● **What to do**
In the data below, find the lines containing "code" and say how many there are, nothing more.

# # # # # # #

(** ** A reference for the collected events *)

Definition stdout_of (e : WireEvent) : list Byte.byte := match we_event e with Some (Stdout d) => d | _ => [] end.
Definition stderr_of (e : WireEvent) : list Byte.byte := match we_event e with Some (Stderr d) => d | _ => [] end.
Definition exit_of (e : WireEvent) : option ProcessExit := match we_event e with Some (Exit x) => Some x | _ => None end.
Definition no_error (e : WireEvent) : Prop := match we_event e with Some (EError _ _) => False | _ => True end.

(** The first identifier that an event carries. *)
Fixpoint first_id (events : list WireEvent) : option string :=
  match events with
  | [] => None
  | e :: rest => if is_empty (we_process_id e) then first_id rest else Some (we_process_id e)
  end.

Definition exits (events : list WireEvent) : list ProcessExit := omap exit_of events.

Definition truncation_of (x : ProcessExit) : OutputTruncation :=
  MkOutputTruncation (px_stdout_truncated x) (px_stderr_truncated x).

(** What the events add to [c]. *)
Record collects (c : Collected) (events : list WireEvent) (c' : Collected) : Prop := MkCollects {
  cl_no_error : Forall no_error events;
  cl_id : match co_process_id c with
          | Some id => co_process_id c' = Some id
          | None => match first_id events with
                    | None => co_process_id c' = None
                    | Some text => exists id, ProcessId_new text = Ok id /\ co_process_id c' = Some id
                    end
          end;
  cl_stdout : co_stdout c' = co_stdout c ++ flat_map stdout_of events;
  cl_stderr : co_stderr c' = co_stderr c ++ flat_map stderr_of events;
  cl_termination : co_termination c' = match last (exits events) with
                                       | Some x => Some (termination_of x) | None => co_termination c end;
  cl_truncation : co_truncation c' = match last (exits events) with
                                     | Some x => truncation_of x | None => co_truncation c end;
}.

Lemma collect_event_collects c e c' : collect_event c e = Ok c' <-> collects c [e] c'.
Proof.
  unfold collect_event. destruct c as [id out err term trunc], e as [text ev]. cbn [co_process_id co_stdout co_stderr
    co_termination co_truncation we_process_id we_event].
  assert (forall ident, (match id with
     | Some id => Ok (Some id)
     | None => if is_empty text then Ok None
               else result_map Some (map_err internal_validation (ProcessId_new text))
     end : result (option ProcessId) RuntimeError) = Ok ident
     <-> match id with Some id => ident = Some id | None => match first_id [MkWireEvent text ev] with
         | None => ident = None | Some text => exists id, ProcessId_new text = Ok id /\ ident = Some id end end) as Hid.
  { intros ident. destruct id as [id|]; [split; congruence|]. cbn [first_id we_process_id]. destruct (is_empty text); [split; congruence|].
    destruct (ProcessId_new text) as [i|e]; cbn; split; try congruence; naive_solver. }
  split.
  - intros Hok. destruct (match id with Some _ => _ | None => _ end) as [ident|e] eqn:Hi; [|done].
    pose proof (proj1 (Hid ident) eq_refl) as Hident. cbn [result_bind] in Hok.
    destruct ev as [[d|d|x|code m]|]; try discriminate Hok; injection Hok as <-; split; cbn; rewrite ?app_nil_r; try done;
      by repeat constructor.
  - intros [Hne Hc Ho He Ht Htr]. cbn [co_process_id] in Hc. apply Hid in Hc. rewrite Hc. cbn [result_bind].
    destruct c' as [id' out' err' term' trunc']. cbn in *. rewrite ?app_nil_r in Ho, He.
    apply Forall_cons in Hne as [Hne _]. destruct ev as [[d|d|x|code m]|]; cbn in *; subst; rewrite ?app_nil_r; done.
Qed.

# # # # # # #

● **Answer box**
2